Demo account on the unified schema
Put the report data behind the same UI a customer would log into. Now “see your fixed future” is real, and the zero-rebuild promise is provable, not just asserted.
Crawl tracking + monitoring
Turn the one-time report into a recurring product. This is what the retainer is actually for, and it answers the “the audit is a snapshot” objection directly.
Lite audit + outbound
Once the closing motion works, point a self-serve lite audit at the top of the funnel to feed it. Build the demand engine after the conversion engine, not before.

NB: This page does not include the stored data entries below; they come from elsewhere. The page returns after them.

Lemma lor4 a b c d : 0 <= a -> 0 <= b < 256 -> 0 <= c < 256 -> 0 <= d < 256 ->
  Z.lor (Z.lor (Z.lor (a ≪ 24) (b ≪ 16)) (c ≪ 8)) d = a * 2 ^ 24 + b * 2 ^ 16 + c * 2 ^ 8 + d.
Proof.
  intros Ha Hb Hc Hd. rewrite (lor_shiftl_add a (b ≪ 16) 24) by (rewrite ?shiftl_mul; lia).
  rewrite (shiftl_mul b) by lia. replace (a * 2 ^ 24 + b * 2 ^ 16) with ((a * 256 + b) ≪ 16) by (rewrite shiftl_mul; lia).
  rewrite lor_shiftl_add by (rewrite ?shiftl_mul; lia). rewrite (shiftl_mul c) by lia.
  replace ((a * 256 + b) * 2 ^ 16 + c * 2 ^ 8) with (((a * 256 + b) * 256 + c) ≪ 8) by (rewrite shiftl_mul; lia).
  rewrite lor_shiftl_add, shiftl_mul by lia. lia.
Qed.

Lemma unit_value_be v rest : 0 <= v < 2 ^ (8 * bpc) ->
  unit_value bpc (be_bytes (Z.to_nat bpc) v ++ rest) = Some v.
Proof.
  intros Hv. unfold unit_value. destruct Hbpc as [->|[->| ->]]; cbn [Z.eqb Pos.eqb].
  - change (Z.to_nat 1) with 1%nat. cbn [be_bytes app]. change (8 * Z.of_nat 0) with 0.
    rewrite read_0, Z.shiftr_0_r. f_equal. apply u8_small. exact Hv.
  - change (Z.to_nat 2) with 2%nat. cbn [be_bytes app]. rewrite read_0, read_1. cbn [mbind option_bind].
    change (8 * 2) with 16 in Hv. change (8 * Z.of_nat 1) with 8. change (8 * Z.of_nat 0) with 0.
    rewrite Z.shiftr_0_r, (shiftr_div v 8) by lia. unfold u8. rewrite (Z.mod_small (v / 2 ^ 8)) by (Z.div_mod_to_equations; lia).
    rewrite lor_shiftl_add by (try apply mod_pow2_bounds; lia). f_equal. Z.div_mod_to_equations; lia.
  - change (Z.to_nat 4) with 4%nat. cbn [be_bytes app]. rewrite read_0, read_1, read_2, read_3. cbn [mbind option_bind].
    change (8 * 4) with 32 in Hv. change (8 * Z.of_nat 3) with 24. change (8 * Z.of_nat 2) with 16.
    change (8 * Z.of_nat 1) with 8. change (8 * Z.of_nat 0) with 0.
    rewrite lor4 by (apply u8_ok || apply (u8_ok _)). unfold u8. rewrite !shiftr_div by lia.
    f_equal. unfold u32. rewrite Z.pow_0_r, Z.div_1_r.
    transitivity (v mod 2 ^ 32); [f_equal|by apply Z.mod_small]. Z.div_mod_to_equations; lia.
Qed.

Where I’m strong, where you carry it
Honest division of labor. I’m not going to pretend I’d out-interpret the people who built the interpretability.
I’d own
- The probing-engine orchestration, concurrency, and provider abstraction
- Cost controls and the model cascade
- The unified schema and the demo–to–live flip
- Crawl tracking and log ingestion
- The funnel spine and report rendering
I’d lean on you
- The black-box interpretability methods that make the analysis defensible
- What “good” looks like in a guidebook
- Which sources actually move a given model
- The science of why a model forms an opinion, not just that it does
The thing that decides if any of this scales
Thousands of model queries per audit is the real productization ceiling, and it’s where my consultancy reflexes kick in. I run per-record LLM work for a living, and the discipline is always the same: never use a frontier model where a cheap one will do.
- Cascade by job. Breadth queries run on cheap, fast models. Only the depth analysis and the “why” reasoning hit a frontier model. Most rows never need the expensive call.

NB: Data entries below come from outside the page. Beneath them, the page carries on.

(** DER of primitive types.  Behind any chain of at most three tags of the
    descriptor, as they are or with an IMPLICIT or EXPLICIT tag, the contents
    of a primitive type and a native long survive encoding: the size is the
    same with and without a callback, nothing written before is touched, and
    the decoder takes exactly those octets, answering "more wanted" while
    any is missing.  The contents of an integer are the shortest that denote
    it.  A BOOLEAN keeps its truth, TRUE becoming 255. *)
Theorem der_primitive_roundtrip specs scratch tags tag_mode tag contents v b :
  length scratch = 32%nat -> (length tags <= 3)%nat -> mode_ok tags tag_mode ->
  Forall tag_ok (tags_to_write tags tag_mode tag) ->
  Z.of_nat (length contents) <= RSSIZE_MAX - 60 -> is_long v -> (is_unsigned specs = true -> 0 <= v) ->
  der_survives (fun S _ => der_encode_primitive scratch tags (of_bytes contents) tag_mode tag)
    (fun buf => ber_decode_primitive tags buf tag_mode)
    (der_octets tags tag_mode tag contents) (store_primitive contents) /\
  (minimal (native_octets v) /\ int_val (native_octets v) = v /\
   der_survives (fun S _ => NativeInteger_encode_der scratch tags v tag_mode tag)
     (fun buf => NativeInteger_decode_ber specs tags buf tag_mode)
     (der_octets tags tag_mode tag (native_octets v)) v) /\
  der_survives (fun S _ => BOOLEAN_encode_der scratch tags b tag_mode tag)
    (fun buf => BOOLEAN_decode_ber tags buf tag_mode)
    (der_octets tags tag_mode tag [boolean_octet b]) {| bool_int := boolean_octet b |}.
Proof.
  intros Hs Hlen Hm Hok Hc Hv Hu. split; [|split].
  - apply contents_survive; try done. by apply (der_octets_bound scratch).
  - destruct (native_contents v Hv) as (_ & _ & _ & Hmin & Hval).
    split; [exact Hmin|]. split; [exact Hval|]. by apply native_survives.
  - by apply boolean_survives.
Qed.

Lemma der_primitive_roundtrip_witness :
  der_survives (fun S _ => der_encode_primitive (replicate 32 0) [8; 6] (of_bytes [1; 2; 3]) (-1) 1002)
    (fun buf => ber_decode_primitive [8; 6] buf (-1))
    (der_octets [8; 6] (-1) 1002 [1; 2; 3]) (store_primitive [1; 2; 3]) /\
  (minimal (native_octets (-129)) /\ int_val (native_octets (-129)) = -129 /\
   der_survives (fun S _ => NativeInteger_encode_der (replicate 32 0) [8; 6] (-129) (-1) 1002)
     (fun buf => NativeInteger_decode_ber None [8; 6] buf (-1))
     (der_octets [8; 6] (-1) 1002 (native_octets (-129))) (-129)) /\
  der_survives (fun S _ => BOOLEAN_encode_der (replicate 32 0) [8; 6] {| bool_int := 5 |} (-1) 1002)
    (fun buf => BOOLEAN_decode_ber [8; 6] buf (-1))
    (der_octets [8; 6] (-1) 1002 [boolean_octet {| bool_int := 5 |}])
    {| bool_int := boolean_octet {| bool_int := 5 |} |}.
Proof.
  apply der_primitive_roundtrip; [reflexivity|cbn; lia|right; split; [by right|discriminate]| |discriminate|
    split; discriminate|discriminate].
  repeat constructor; cbn; lia.
Defined.

(** What a decoder may do with any octets: a failure takes none, and a value
    comes from contents that lie inside them, right behind the tags. *)
Definition decoded_inside {A} (buf : list Z) (r : option (asn_dec_rval_code * Z * option A))
    (spec : list Z -> A -> Prop) : Prop :=
  exists code consumed st, r = Some (code, consumed, st) /\
    (code <> RC_OK -> consumed = 0 /\ st = None) /\
    (code = RC_OK -> exists header contents rest a, buf = header ++ contents ++ rest /\
       consumed = Z.of_nat (length header + length contents) /\ st = Some a /\ spec contents a).

Lemma with_contents_inside {A} tags buf tag_mode (f : option (list Z) -> option (option A)) (spec : list Z -> A -> Prop) :
  bytes_ok buf -> mode_ok tags tag_mode ->
  (forall l, bytes_ok l -> exists r, f (Some l) = Some r /\ forall a, r = Some a -> spec l a) ->
  decoded_inside buf (with_contents tags buf tag_mode f) spec.
Proof.
  intros Hok Hm Hf. destruct (with_contents_any tags buf tag_mode f Hok Hm) as (code & consumed & st & Hr & Hbad & Hgood).
  { intros l Hl. destruct (Hf l Hl) as (r & ? & _). eauto. }
  exists code, consumed, st. split_and!; [done|done|]. intros Hc.
  destruct (Hgood Hc) as (h & c & rest & a & Hbuf & Hcons & Hb & Hst & Hfa).
  exists h, c, rest, a. split_and!; try done. destruct (Hf c Hb) as (r & Hr' & Hspec). apply Hspec. congruence.
Qed.

(** Any octets.  Whatever the octets and the tags of the type, the
    decoders of primitive types, BOOLEAN and native integers read nothing
    outside the octets, fail no assertion and take no more than there is; the
    value is the one of contents inside them.  The size a primitive type
    stores is the length of those contents cut to an int. *)
Theorem ber_primitive_inside specs tags buf tag_mode : bytes_ok buf -> mode_ok tags tag_mode ->
  decoded_inside buf (ber_decode_primitive tags buf tag_mode) (fun contents st =>
    prim_buf st = contents /\
    (Z.of_nat (length contents) < 2 ^ 31 -> prim_size st = Z.of_nat (length contents)) /\
    (2 ^ 31 <= Z.of_nat (length contents) < 2 ^ 32 ->
     prim_size st = 2 ^ 64 - 2 ^ 32 + Z.of_nat (length contents))) /\
  decoded_inside buf (BOOLEAN_decode_ber tags buf tag_mode) (fun contents st =>
    bool_int st = 0 <-> Forall (fun b => b = 0) contents) /\
  decoded_inside buf (NativeInteger_decode_ber specs tags buf tag_mode) (fun contents v =>
    v = s64 (if is_unsigned specs then be_val contents else int_val contents)).
Proof.
  intros Hok Hm. split_and!; apply with_contents_inside; try done; intros l Hl; cbn [mbind option_bind].
  - eexists. split; [done|]. intros a [= <-]. cbn [prim_buf prim_size store_primitive]. split; [done|].
    split; intros Hlen; [by rewrite s32_small, u64_small by lia|].
    unfold s32, sext, u64. change (2 ^ 64) with 18446744073709551616. change (2 ^ 32) with 4294967296 in *.
    change (2 ^ (32 - 1)) with 2147483648. change (2 ^ 31) with 2147483648 in *. cbn zeta.
    rewrite (Z.mod_small (Z.of_nat (length l)) 4294967296) by lia. zcase. Z.div_mod_to_equations; lia.
  - eexists. split; [done|]. intros a [= <-]. cbn [bool_int default].
    induction Hl as [|b l Hb Hl IH]; cbn [first_nonzero]; [done|]. destruct (Z.eqb_spec b 0) as [->|Hne]; cbn [negb].
    + rewrite IH. split; [by constructor|by inversion 1].
    + split; [done|by inversion 1].
  - destruct (is_unsigned specs).
    + eexists. cbn [mbind option_bind]. split; [done|]. intros a Ha. unfold asn_INTEGER2ulong in Ha.
      rewrite INTEGER2umax_ok in Ha by done. by repeat case_match; simplify_eq.
    + unfold asn_INTEGER2long. rewrite INTEGER2imax_ok by done. cbn [mbind option_bind].
      eexists. split; [done|]. intros a Ha. by repeat case_match; simplify_eq.
Qed.

Lemma ber_primitive_inside_witness :
  decoded_inside [226; 128; 2; 2; 1; 200] (ber_decode_primitive [2] [226; 128; 2; 2; 1; 200] 1) (fun contents st =>
    prim_buf st = contents /\
    (Z.of_nat (length contents) < 2 ^ 31 -> prim_size st = Z.of_nat (length contents)) /\
    (2 ^ 31 <= Z.of_nat (length contents) < 2 ^ 32 ->
     prim_size st = 2 ^ 64 - 2 ^ 32 + Z.of_nat (length contents))) /\
  decoded_inside [226; 128; 2; 2; 1; 200] (BOOLEAN_decode_ber [2] [226; 128; 2; 2; 1; 200] 1) (fun contents st =>
    bool_int st = 0 <-> Forall (fun b => b = 0) contents) /\
  decoded_inside [226; 128; 2; 2; 1; 200] (NativeInteger_decode_ber None [2] [226; 128; 2; 2; 1; 200] 1)
    (fun contents v => v = s64 (if is_unsigned None then be_val contents else int_val contents)).
Proof. apply ber_primitive_inside; [repeat constructor; unfold byte_ok; lia|by left]. Defined.

(** An unsigned long over LONG_MAX: the fake INTEGER has no zero octet in
    front, so its contents are those of a negative number, the superfluous
    ones of which are then cut. *)
Example unsigned_der_misread :
  let unsigned := Some {| value2enum := []; enum2value := []; extension := 0; strict_enumeration := false;
                          field_unsigned := true |} in
  NativeInteger_encode_der (replicate 32 0) [8] (s64 ULONG_MAX) 0 0 (Some {| bb_bytes := [] |}) =
    Some (3, Some {| bb_bytes := [2; 1; 255] |}) /\
  NativeInteger_decode_ber unsigned [8] [2; 1; 255] 0 = Some (RC_OK, 3, Some 255).
Proof. split; vm_compute; reflexivity. Qed.

(** Resumed behind the first tag of a definite chain, the check has forgotten
    the limit: the inner length now reaches over the end of the outer one. *)
Example resumed_check_forgets :
  ber_check_tags [2; 6] None [160; 3; 1; 9; 0; 0; 0; 0; 0; 0; 0; 0; 0] 0 0 = Some (RC_FAIL, 0, None, None) /\
  ber_check_tags [2; 6] (Some 0) [160; 3] 0 0 = Some (RC_WMORE, 2, Some 1, None) /\
  ber_check_tags [2; 6] (Some 1) [129; 9; 0; 0; 0; 0; 0; 0; 0; 0; 0] 0 0 = Some (RC_OK, 2, Some 2, Some (9, 0)).
Proof. split_and!; vm_compute; reflexivity. Qed.

(** Encoding to a buffer: too small a one is an error. *)
Example boolean_to_buffer :
  der_encode_to_buffer (BOOLEAN_encode_der (replicate 32 0) [4] {| bool_int := 7 |} 0 0) 3 = Some (3, [1; 1; 255]) /\
  der_encode_to_buffer (BOOLEAN_encode_der (replicate 32 0) [4] {| bool_int := 7 |} 0 0) 2 = Some (-1, [1; 1]).
Proof. split; vm_compute; reflexivity. Qed.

- Cache across clients. Two SaaS companies in the same category ask the models a lot of the same category-level questions. Those answers can be shared and refreshed on a schedule instead of re-queried per audit.
- Batch and schedule. Full audits are not real-time. Queue them, batch them, run them off-peak, and the cost-per-audit becomes a number you can put on a pricing page.
- Draw the lite-vs-full line on cost. The free lite audit has to be cheap by construction (one persona, cached, throttled). The line between lite and full is a budget line as much as a product line.